Normal Functioning 6.5 to 7.9 3 to 5

Sub-optimal Functioning 5 to 6.4 5.1 to 6.5

Languishing Functioning Below 5 Above 6.5

4.4 Physical Environment and Resources

The VHope system requires the following resources for development:

• Python

• Python Flask

• MySQL

• HuggingFace Transformers

To ﬁne-tune the models, re-training is required and will consume a lot of resources. CCS Cloud’s current Alpha Testing provided the researcher a JupyterHub with 2x NVIDIA Tesla V100 GPUs at 32GB each.

To make the web page available for access, a server machine is needed.

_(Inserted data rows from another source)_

(** Modelled from the spec: the state after a sequence of events, and the
    statuses given on the way (section 5). *)
Fixpoint run (policy : Policy) (st : State) (events : list Event)
  : State * list Status :=
  match events with
  | [] => (st, [])
  | e :: events' =>
      let '(st', out) := step policy st e in
      let '(final, outs) := run policy st' events' in
      (final, match out with Some s => s :: outs | None => outs end)
  end.

End CycleOrchestrator.

(** * The stock of an item as the specification defines it

    "Stock is the sum of non-expired, positive-quantity batch quantities":
    these definitions follow the specification's words, to be compared with
    what [getAllItems] computes.  A batch is expired once its expiry date is
    in the past, which is how [getExpiringBatches] reads it. *)

Module Spec.

Definition notExpired (now : Date) (b : InventoryBatch) : bool :=
  now <=? expiryDate b.

Definition batchesOf (db : Store) (i : Item) : list InventoryBatch :=
  filter (fun b => String.eqb (batch_itemId b) (item_id i)) (inventoryBatch db).

Definition stock (now : Date) (db : Store) (i : Item) : Z :=
  sum_quantity
    (filter (fun b => notExpired now b && (0 <? quantity b)) (batchesOf db i)).

(** The quantity still recorded in expired batches. *)
Definition expiredStock (now : Date) (db : Store) (i : Item) : Z :=
  sum_quantity
    (filter (fun b => negb (notExpired now b) && (0 <? quantity b)) (batchesOf db i)).

End Spec.

(** * First-expired-first-out allocations

    The shape of an allocation over batches in order of expiry: batches are
    taken whole from the front, and only the last entry may take part of its
    batch. *)

Module Fefo.

Definition entryOf (b : InventoryBatch) (take : Z) : InventoryService.AllocationEntry :=
  InventoryService.mkEntry (batch_id b) take (expiryDate b) (batchNumber b).

Inductive shape : list InventoryBatch -> list InventoryService.AllocationEntry -> Prop :=
| shape_done (bs : list InventoryBatch) : shape bs []
| shape_part (b : InventoryBatch) (bs : list InventoryBatch) (take : Z) :
    0 < take < quantity b -> shape (b :: bs) [entryOf b take]
| shape_whole (b : InventoryBatch) (bs : list InventoryBatch)
    (al : list InventoryService.AllocationEntry) :
    0 < quantity b -> shape bs al -> shape (b :: bs) (entryOf b (quantity b) :: al).

Definition sum_qty (al : list InventoryService.AllocationEntry) : Z :=
  fold_right (fun e acc => InventoryService.qty e + acc) 0 al.

(** An entry takes batch [b] whole. *)
Definition takesWhole (e : InventoryService.AllocationEntry) (b : InventoryBatch) : Prop :=
  InventoryService.entry_batchId e = batch_id b
  /\ InventoryService.qty e = quantity b.

(** The positive-quantity batches of an item. *)
Definition available (db : Store) (itemId : string) : list InventoryBatch :=
  filter (fun b => String.eqb (batch_itemId b) itemId && (0 <? quantity b))
    (inventoryBatch db).

End Fefo.

(** * Concrete stores used below *)

Module Sample.

Definition rice : Item := mkItem "rice" "Rice 5kg" 10 None.

Definition oldBatch : InventoryBatch := mkBatch "b-old" "rice" "LOT-1" 5 1000.
Definition midBatch : InventoryBatch := mkBatch "b-mid" "rice" "LOT-2" 3 5000.
Definition newBatch : InventoryBatch := mkBatch "b-new" "rice" "LOT-3" 4 9000.

(** One batch, which expired at 1000; the clock below reads 2000. *)
Definition expiredStore : Store := mkStore [rice] [oldBatch] [].

(** Three batches in an order that is not the order of expiry. *)
Definition store : Store := mkStore [rice] [newBatch; oldBatch; midBatch] [].

End Sample.

(** * The number in a request

    Whether [parseInt] stops reading a decimal number at the start of
    [rest]: at the end of the string, or at a character that is no decimal
    digit and is not the [x] of a [0x] prefix; the point before a fraction
    is such a character. *)

Definition endsNumber (rest : string) : bool :=
  match rest with
  | EmptyString => true
  | String c _ =>
      match JS.digitValue c with
      | Some v => (10 <=? v) && negb (v =? 33)
      | None => true
      end
  end.

(** The sum [batch.quantity + quantityChange] for the number the request
    carries, fraction included: whether it is negative.  A number with a
    fraction lies strictly between its integer part and the next integer
    away from zero, so the sum of an integer [q] and a negative one is
    negative when [q] is at most its integer part, and the sum of [q] and a
    positive one when [q] plus its integer part is negative.  A
    [quantityChange] that is no number has no sum. *)

Module Adjustment.


(** The store after an accepted adjustment: the batch of the request holds
    [q], and the log ends with an ADJUSTMENT by [c]. *)
Definition adjusted (body : InventoryController.AdjustBody) (s : Store) (q c : Z)
  : Store :=
  mkStore (items s)
    (map (fun b =>
            if String.eqb (batch_id b) (InventoryController.batchId body)
            then with_quantity b q else b)
       (inventoryBatch s))
    (inventoryTransaction s
     ++ [mkTransaction (InventoryController.itemId body)
           (InventoryController.batchId body) "ADJUSTMENT" c
           (JS.strOrElse (InventoryController.reason body) "MANUAL")]).

End Adjustment.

CCS Cloud also provided an environment conﬁgured in Ubuntu 18.04 with 4GB RAM and 32 GB storage since neural models are big in size.

The minimum requirement for accessing the web page is any updated browser installed in phone, tablet, or laptop and a stable internet connection.

(11)

Figure 4.5: CCS Cloud JupyterHub Interface

Figure 4.6: CCS Cloud allocated resources

4.4.1 Tools

ConceptNet

Pre-existing retrieval-based models, EREN and MHBot, used ConceptNet to provide commonsense knowledge to their models. ConceptNet is a large semantic net- work which contains a variety of concepts extracted from other diﬀerent sources such as Open Mind Common Sense, Wordnet, DBPedia, UMBEL, Wiktionary, and Verbosity.

(12)

Spacy

Spacy is an open-source library written in Python and Cython languages used for Natural Language Processing tasks such as tokenization, part-of-speech tagging, dependency parsing, and named entity recognition. This tool helped the retrieval- based model to understand the input and extract usedul information.

HuggingFace Transformers

For the generative-based model, HuggingFace Transformers is used. This provides a variety of pre-trained models used in many cases which includes conversational modelling. DialoGPT, a large open-source neural conversational model, uses transformers and is readily available from the HuggingFace repository.